Alat-alat temuannya antara lain pengetes gelombang otak, pengetes emosi diri, pengetes penyakit kanker getah bening, kanker hati, magnetic resonance imaging (MRI), alat pemeriksa saraf, otot, jantung, serta modem.

6 Fakta menarik tentang Djaka Sasmita, Ibnu Sina dari Bantul Tak sendiri. Djaka ajak anak-anaknya untuk rancang banyak penemuan. 

5. Pengobatannya sering dianggap pengobatan alternatif
Pengobatan Djaka Sasmita dengan terapi nuklir di Isitek sering dianggap pengobatan alternatif. Padahal pengobatan tersebut menggunakan berbagai teknologi ciptaannya. Untuk berobat ke tempat tersebut, pasien juga harus membawa rujukan dari dokter yang di alamatkan ke Isitek.

5. Guru bagi para doktor dan profesor
Pesantren Isitek yang diasuh Djaka Sasmita mensyaratkan santri minimal bergelar doktor ataupun profesor. Mereka datang dari berbagai institusi perguruan tinggi. Djaka menguasai berbagai bidang ilmu, seperti fisika, kimia, elektronika, hingga pertanian.

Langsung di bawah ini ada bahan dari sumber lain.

(* ===== verification/JsValue.v ===== *)
(** * JavaScript values and property access

    The values the component handles besides strings: [undefined], [null],
    strings and objects (an object is kept as the result of converting it
    to a string, which is all the code observes of one).  Truthiness,
    [a || b] (line 41), [ToString] (template literals, lines 56 and 69,
    and [encodeURIComponent]), and property access [o[k]] on an object
    literal, which falls back to [Object.prototype] (line 41,
    [moodMapping[mood]]).  Meals are parsed JSON objects whose fields are
    strings or [null]; [field] reads one (lines 69, 82). *)

From stdpp Require Import countable.
From S2P Require Import Prelude JsString.

Inductive jsval :=
  | JUndefined
  | JNull
  | JStr (s : jsstr)
  | JObj (repr : jsstr).

#[export] Instance jsval_eq_dec : EqDecision jsval.
Proof. solve_decision. Defined.

Definition truthy (v : jsval) : bool :=
  match v with
  | JUndefined | JNull => false
  | JStr s => str_truthy s
  | JObj _ => true
  end.

(** [a || b] *)
Definition js_or (a b : jsval) : jsval := if truthy a then a else b.

(** [String(v)] *)
Definition ToString (v : jsval) : jsstr :=
  match v with
  | JUndefined => ⟦"undefined"⟧
  | JNull => ⟦"null"⟧
  | JStr s => s
  | JObj r => r
  end.

(** Association lists, first binding wins. *)
Fixpoint assoc {A} (k : jsstr) (l : list (jsstr * A)) : option A :=
  match l with
  | [] => None
  | (k', v) :: l' => if decide (k = k') then Some v else assoc k l'
  end.

Definition native_fn (name : string) : jsval :=
  JObj (⟦"function "⟧ ++ js name ++ ⟦"() { [native code] }"⟧).

(** The properties an object literal inherits from [Object.prototype];
    [__proto__] is an accessor returning the prototype object itself. *)
Definition object_prototype : list (jsstr * jsval) :=
  [(⟦"constructor"⟧, native_fn "Object");
   (⟦"hasOwnProperty"⟧, native_fn "hasOwnProperty");
   (⟦"isPrototypeOf"⟧, native_fn "isPrototypeOf");
   (⟦"propertyIsEnumerable"⟧, native_fn "propertyIsEnumerable");
   (⟦"toLocaleString"⟧, native_fn "toLocaleString");
   (⟦"toString"⟧, native_fn "toString");
   (⟦"valueOf"⟧, native_fn "valueOf");
   (⟦"__defineGetter__"⟧, native_fn "__defineGetter__");
   (⟦"__defineSetter__"⟧, native_fn "__defineSetter__");
   (⟦"__lookupGetter__"⟧, native_fn "__lookupGetter__");
   (⟦"__lookupSetter__"⟧, native_fn "__lookupSetter__");
   (⟦"__proto__"⟧, JObj ⟦"[object Object]"⟧)].

(** An object literal: its own properties in insertion order. *)
Definition jsobj := list (jsstr * jsval).

(** [o[k]]: own property, else inherited, else [undefined]. *)
Definition get (o : jsobj) (k : jsstr) : jsval :=
  match assoc k o with
  | Some v => v
  | None => match assoc k object_prototype with Some v => v | None => JUndefined end
  end.

(** A meal as parsed from TheMealDB's JSON: fields holding a string
    ([Some s]) or [null] ([None]). *)
Definition meal := list (jsstr * option jsstr).

(** [meal[k]]: the keys the code reads ([idMeal], [strIngredient1] ..
    [strIngredient20]) are no [Object.prototype] names, so an absent
    field reads as [undefined]. *)
Definition field (m : meal) (k : jsstr) : jsval :=
  match assoc k m with
  | Some (Some s) => JStr s
  | Some None => JNull
  | None => JUndefined
  end.

Definition jsval_encode (v : jsval) : N * jsstr :=
  match v with
  | JUndefined => (0, [])
  | JNull => (1, [])
  | JStr s => (2, s)
  | JObj r => (3, r)
  end%N.

Definition jsval_decode (p : N * jsstr) : jsval :=
  match p with
  | (0, _) => JUndefined
  | (1, _) => JNull
  | (2, s) => JStr s
  | (_, r) => JObj r
  end%N.

#[export] Instance jsval_countable : Countable jsval.
Proof. apply (inj_countable' jsval_encode jsval_decode). by intros []. Defined.

(** [String(n)] for a natural number: its decimal digits. *)
Fixpoint digits_rev (fuel n : nat) : jsstr :=
  match fuel with
  | O => []
  | S f => N.of_nat (48 + n mod 10) :: (if n <? 10 then [] else digits_rev f (n / 10))
  end.

Definition nat_to_js (n : nat) : jsstr := rev (digits_rev (S n) n).

(** ** Lemmas *)

Lemma field_not_obj m k r : field m k <> JObj r.
Proof. unfold field. by destruct (assoc k m) as [[]|]. Qed.

Lemma get_own o k v : assoc k o = Some v -> get o k = v.
Proof. unfold get. by intros ->. Qed.

Lemma get_absent o k :
  assoc k o = None -> assoc k object_prototype = None -> get o k = JUndefined.
Proof. unfold get. by intros -> ->. Qed.

Lemma js_or_truthy a b : truthy a = true -> js_or a b = a.
Proof. unfold js_or. by intros ->. Qed.

Lemma js_or_falsy a b : truthy a = false -> js_or a b = b.
Proof. unfold js_or. by intros ->. Qed.

#[export] Hint Resolve field_not_obj : rf.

Para santri yang datang pun tentu berasal dari berbagai bidang ilmu. Karena banyaknya bidang ilmu yang ia kuasai, maka tak heran jika ia dijuluki Ibnu Sina dari Bantul.

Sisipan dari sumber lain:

(* ===== verification/Async.v ===== *)
(** * Promises, Promise.all and the fetch monad

    A settled promise is a [response]: [Rejected] or [Resolved a].  The
    rejection reason is not kept: the only handler, the [catch] of
    [fetchRecipes] (lines 94-97), logs it and shows one fixed message.

    [promise_all] is the value [await Promise.all(ps)] produces (lines 64
    and 75).  [all_settle] is the algorithm of [Promise.all] itself, run
    on the responses in the order they arrive: a [remaining] counter, a
    [values] array filled by index, the first rejection settling the
    whole promise.  [all_run_order] proves the outcome the same for every
    arrival order.  [batch_in] awaits a batch through that algorithm, for a
    given arrival order.

    [Fetch] is the monad of the async body: a log of the requests issued
    and a response.  [batch] is [Promise.all(xs.map(async (x) => ...))]:
    every request of the batch is issued first, then the join. *)

From S2P Require Import Prelude JsString JsValue.

Inductive response (A : Type) :=
  | Rejected
  | Resolved (a : A).
Arguments Rejected {A}.
Arguments Resolved {A} a.

Definition res_bind {A B} (r : response A) (f : A -> response B) : response B :=
  match r with Rejected => Rejected | Resolved a => f a end.

(** [await Promise.all(rs)]. *)
Fixpoint promise_all {A} (rs : list (response A)) : response (list A) :=
  match rs with
  | [] => Resolved []
  | r :: rs' => res_bind r (fun a => res_bind (promise_all rs') (fun l => Resolved (a :: l)))
  end.

(** ** Promise.all as it runs *)

Record all_state (A : Type) := {
  all_values : list (option A);
  all_remaining : nat;
  all_outcome : option (response (list A))
}.
Arguments all_values {A}.
Arguments all_remaining {A}.
Arguments all_outcome {A}.

(** Before any settlement; an empty input resolves at once with [[]]. *)
Definition all_init {A} (n : nat) : all_state A :=
  {| all_values := replicate n None; all_remaining := n;
     all_outcome := if n =? 0 then Some (Resolved []) else None |}.

(** Promise [i] settles with [rs !! i].  Once the outcome is decided,
    later settlements change nothing. *)
Definition all_settle {A} (rs : list (response A)) (st : all_state A) (i : nat) : all_state A :=
  match all_outcome st with
  | Some _ => st
  | None =>
      match rs !! i with
      | None => st
      | Some Rejected =>
          {| all_values := all_values st; all_remaining := all_remaining st;
             all_outcome := Some Rejected |}
      | Some (Resolved a) =>
          let vals := <[i := Some a]> (all_values st) in
          let rem := all_remaining st - 1 in
          {| all_values := vals; all_remaining := rem;
             all_outcome := if rem =? 0 then Some (Resolved (omap id vals)) else None |}
      end
  end.

(** The responses arriving in [order]. *)
Definition all_run {A} (rs : list (response A)) (order : list nat) : all_state A :=
  fold_left (all_settle rs) order (all_init (length rs)).

(** ** The fetch monad *)

(** The two endpoints of TheMealDB the component calls (lines 56, 69). *)
Inductive request :=
  | FilterReq (ingredient : jsstr)
  | LookupReq (id : jsstr).

#[export] Instance request_eq_dec : EqDecision request.
Proof. solve_decision. Defined.

Definition Fetch (A : Type) : Type := list request * response A.

Definition fret {A} (a : A) : Fetch A := ([], Resolved a).

Definition fbind {A B} (m : Fetch A) (k : A -> Fetch B) : Fetch B :=
  match m with
  | (t, Rejected) => (t, Rejected)
  | (t, Resolved a) => let '(t', r) := k a in (t ++ t', r)
  end.

Notation "'let!' x := m 'in' k" := (fbind m (fun x => k))
  (at level 200, x name, m at level 100, k at level 200) : rf_scope.

(** [await Promise.all(xs.map(async (x) => ...))]: the calls run up to
    their first [await] in array order, so every request is issued; the
    join then waits for all of them. *)
Definition batch {X B} (req : X -> option request) (resp : X -> response B) (xs : list X) :
  Fetch (list B) :=
  (omap req xs, promise_all (map resp xs)).

(** The same batch when the responses arrive in [order] (indices into
    [xs]), [Promise.all] run as it settles: [None] while it is still
    pending, so the [await] has not resumed. *)
Definition batch_in {X B} (req : X -> option request) (resp : X -> response B) (xs : list X)
    (order : list nat) : option (Fetch (list B)) :=
  option_map (fun r => (omap req xs, r)) (all_outcome (all_run (map resp xs) order)).

(** ** Lemmas on promise_all *)

Section PromiseAll.
Context {A : Type}.
Implicit Types rs : list (response A).

Lemma promise_all_rejected rs : promise_all rs = Rejected <-> Rejected ∈ rs.
Proof.
  induction rs as [|[|a] rs IH]; cbn.
  - split; [done|]. by intros ?%elem_of_nil.
  - split; [intros _; apply elem_of_cons; by left|done].
  - rewrite elem_of_cons, <- IH. destruct (promise_all rs); cbn; naive_solver.
Qed.

Lemma promise_all_resolved rs l : promise_all rs = Resolved l <-> rs = Resolved <$> l.
Proof.
  revert l. induction rs as [|[|a] rs IH]; intros [|b l]; cbn; try naive_solver.
  - destruct (promise_all rs); cbn; naive_solver.
  - specialize (IH l). destruct (promise_all rs); cbn; naive_solver.
Qed.

Lemma promise_all_not_rejected rs :
  Rejected ∉ rs -> exists l, rs = Resolved <$> l /\ promise_all rs = Resolved l.
Proof.
  intros H. destruct (promise_all rs) as [|l] eqn:E.
  - by apply promise_all_rejected in E.
  - exists l. by rewrite <- promise_all_resolved.
Qed.

Lemma promise_all_map_rejected {X} (f : X -> response A) xs x :
  x ∈ xs -> f x = Rejected -> promise_all (map f xs) = Rejected.
Proof.
  intros Hin Hr. apply promise_all_rejected. rewrite <- Hr.
  apply list_elem_of_In, in_map, list_elem_of_In, Hin.
Qed.

Lemma promise_all_map_resolved {X} (f : X -> response A) xs l :
  promise_all (map f xs) = Resolved l -> Forall2 (fun x a => f x = Resolved a) xs l.
Proof.
  rewrite promise_all_resolved. revert l. induction xs as [|x xs IH]; intros [|a l]; cbn; try done.
  intros [= Hx Hxs]. constructor; [done|]. by apply IH.
Qed.

End PromiseAll.

(** ** Promise.all settles the same way whatever the arrival order *)

Section AllRun.
Context {A : Type} (rs : list (response A)).

(** After the promises of [p] have settled: either one of them was
    rejected and so is the whole, or all of them resolved, their values
    sit at their indices and the count of the others is [remaining]. *)
Definition all_inv (p : list nat) (st : all_state A) : Prop :=
  ((exists i, i ∈ p /\ rs !! i = Some Rejected) /\ all_outcome st = Some Rejected) \/
  ((forall i, i ∈ p -> exists a, rs !! i = Some (Resolved a)) /\
   length (all_values st) = length rs /\
   (forall i a, all_values st !! i = Some (Some a) <-> i ∈ p /\ rs !! i = Some (Resolved a)) /\
   all_remaining st = length rs - length p /\
   all_outcome st =
     if length p =? length rs then Some (Resolved (omap id (all_values st))) else None).

Lemma all_inv_init : all_inv [] (all_init (length rs)).
Proof.
  right. cbn. split_and!.
  - by intros i ?%elem_of_nil.
  - apply length_replicate.
  - intros i a. rewrite lookup_replicate. split; [naive_solver|]. by intros [?%elem_of_nil _].
  - lia.
  - destruct (length rs); [|done]. done.
Qed.

Lemma prefix_length_lt p i :
  NoDup (i :: p) -> Forall (fun j => j < length rs) (i :: p) -> length p < length rs.
Proof.
  intros Hnd Hlt. apply NoDup_ListNoDup in Hnd.
  apply (NoDup_incl_length (l' := seq 0 (length rs))) in Hnd.
  - cbn in Hnd. rewrite length_seq in Hnd. lia.
  - intros j Hj. apply in_seq. rewrite Forall_forall in Hlt.
    specialize (Hlt j (proj2 (list_elem_of_In _ _) Hj)). lia.
Qed.

Lemma all_inv_settle p st i :
  all_inv p st -> NoDup (i :: p) -> Forall (fun j => j < length rs) (i :: p) ->
  all_inv (p ++ [i]) (all_settle rs st i).
Proof.
  intros Hinv Hnd Hlt. pose proof (prefix_length_lt p i Hnd Hlt) as Hp.
  apply Forall_cons in Hlt as [Hi _]. apply NoDup_cons in Hnd as [Hip _].
  destruct (lookup_lt_is_Some_2 rs i Hi) as [r Hr].
  destruct Hinv as [[(j & Hj & Hrj) Hout]|(Hres & Hlen & Hvals & Hrem & Hout)].
  - left. unfold all_settle. rewrite Hout. split; [|done]. exists j. split; [set_solver|done].
  - replace (Nat.eqb (length p) (length rs)) with false in Hout by (symmetry; apply Nat.eqb_neq; lia).
    unfold all_settle. rewrite Hout, Hr. destruct r as [|a].
    + left. split; [|done]. exists i. split; [set_solver|done].
    + right. cbn. rewrite length_app, length_insert. cbn. split_and!.
      * intros j [Hj|Hj%list_elem_of_singleton]%elem_of_app; [by apply Hres|subst; eauto].
      * done.
      * intros j b. rewrite elem_of_app, list_elem_of_singleton.
        destruct (decide (j = i)) as [->|Hne].
        -- rewrite list_lookup_insert_eq by lia. naive_solver.
        -- rewrite list_lookup_insert_ne, Hvals by done. naive_solver.
      * lia.
      * rewrite Hrem. destruct (Nat.eqb_spec (length p + 1) (length rs));
          destruct (Nat.eqb_spec (length rs - length p - 1) 0); first [done|lia].
Qed.

Lemma all_inv_run q p st :
  all_inv p st -> NoDup (p ++ q) -> Forall (fun j => j < length rs) (p ++ q) ->
  all_inv (p ++ q) (fold_left (all_settle rs) q st).
Proof.
  revert p st. induction q as [|i q IH]; intros p st Hinv Hnd Hlt; cbn [fold_left].
  - by rewrite app_nil_r.
  - rewrite cons_middle, app_assoc in *. apply IH; [|done|done].
    apply all_inv_settle; [done| |].
    + apply NoDup_app in Hnd as (Hnd & _ & _). apply NoDup_app in Hnd as (Hp & Hdis & _).
      apply NoDup_cons. split; [|done]. intros Hi. apply (Hdis i Hi). set_solver.
    + apply Forall_app in Hlt as [Hlt _]. apply Forall_app in Hlt as [Hp Hi].
      apply Forall_cons. split; [by inversion Hi|done].
Qed.

Lemma all_values_resolved (vals : list (option A)) l :
  length vals = length rs -> rs = Resolved <$> l ->
  (forall i a, vals !! i = Some (Some a) <-> rs !! i = Some (Resolved a)) ->
  omap id vals = l.
Proof.
  intros Hlen Hl Hv. rewrite Hl in Hlen, Hv. enough (vals = Some <$> l) as ->.
  { apply omap_id_Some. }
  apply list_eq. intros i. rewrite list_lookup_fmap.
  destruct (l !! i) as [a|] eqn:E; cbn.
  - apply Hv. by rewrite list_lookup_fmap, E.
  - apply lookup_ge_None. apply lookup_ge_None in E. rewrite Hlen, length_fmap. lia.
Qed.

(** whatever the order in which the [n] promises settle (any
    permutation of their indices), [Promise.all] settles as [promise_all]:
    rejected if one of them is rejected, otherwise resolved with the values
    in index order. *)
Theorem all_run_order order :
  Permutation order (seq 0 (length rs)) ->
  all_outcome (all_run rs order) = Some (promise_all rs).
Proof.
  intros Hperm.
  assert (NoDup order) as Hnd by (rewrite Hperm; apply NoDup_seq).
  assert (forall i, i ∈ order <-> i < length rs) as Hin.
  { intros i. rewrite Hperm, elem_of_seq. lia. }
  assert (length order = length rs) as Hlen by (rewrite Hperm; apply length_seq).
  pose proof (all_inv_run order [] _ all_inv_init Hnd) as Hinv. cbn [app] in Hinv.
  destruct Hinv as [[(i & Hi & Hr) Hout]|(Hres & Hvlen & Hvals & _ & Hout)].
  - apply Forall_forall. intros i Hi. by apply Hin.
  - unfold all_run. rewrite Hout. f_equal. symmetry. apply promise_all_rejected.
    apply list_elem_of_lookup. eauto.
  - unfold all_run. rewrite Hout, Hlen, Nat.eqb_refl.
    destruct (promise_all_not_rejected rs) as (l & Hl & ->).
    + intros (i & Hi)%list_elem_of_lookup.
      destruct (Hres i) as [a Ha]; [apply Hin; by eapply lookup_lt_Some|congruence].
    + do 2 f_equal. apply (all_values_resolved _ _ Hvlen Hl).
      intros i a. rewrite Hvals, Hin. split; [naive_solver|].
      intros Ha. split; [by eapply lookup_lt_Some|done].
Qed.

(** [Promise.all] rejects as soon as one rejected promise has
    settled, without waiting for the others (no cancellation: they keep
    running, their results are ignored). *)
Theorem all_run_reject_early p :
  NoDup p -> Forall (fun j => j < length rs) p ->
  (exists i, i ∈ p /\ rs !! i = Some Rejected) ->
  all_outcome (all_run rs p) = Some Rejected.
Proof.
  intros Hnd Hlt (i & Hi & Hr).
  destruct (all_inv_run p [] _ all_inv_init Hnd Hlt) as [[_ Hout]|(Hres & _)]; [done|].
  destruct (Hres i Hi) as [a Ha]. congruence.
Qed.

End AllRun.

(** ** A batch awaited as its responses arrive *)

Lemma batch_in_perm {X B} req (resp : X -> response B) xs order :
  Permutation order (seq 0 (length xs)) -> batch_in req resp xs order = Some (batch req resp xs).
Proof.
  intros Hp. unfold batch_in, batch. rewrite all_run_order; [done|]. by rewrite length_map.
Qed.

Lemma batch_in_reject {X B} req (resp : X -> response B) xs order i x :
  NoDup order -> Forall (fun j => j < length xs) order -> i ∈ order ->
  xs !! i = Some x -> resp x = Rejected ->
  batch_in req resp xs order = Some (omap req xs, Rejected).
Proof.
  intros Hnd Hlt Hi Hx Hr. unfold batch_in. rewrite all_run_reject_early; [done|done| |].
  - eapply Forall_impl; [exact Hlt|]. intros j Hj. by rewrite length_map.
  - exists i. split; [done|]. change (map resp xs) with (resp <$> xs).
    rewrite list_lookup_fmap, Hx. cbn. by rewrite Hr.
Qed.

6. Hidup sederhana dan tak mengejar penghargaan
Djaka yang sederhana benar-benar menjauh dari gelimang dunia akademisi. Beberapa kali ia diminta untuk mengajar kembali di UGM maupun di universitas lain, tapi ia tolak. Ia lebih mementingkan waktunya bagi para santrinya. Ia juga bukan tipikal orang yang mengejar penghargaan. Meskipun santri-santrinya meraih penghargaan berkat temuan bimbingannya, ia tak tertarik.

"Saya pernah mau mendapat penghargaan dari Amerika, tapi saya tolak," terangnya.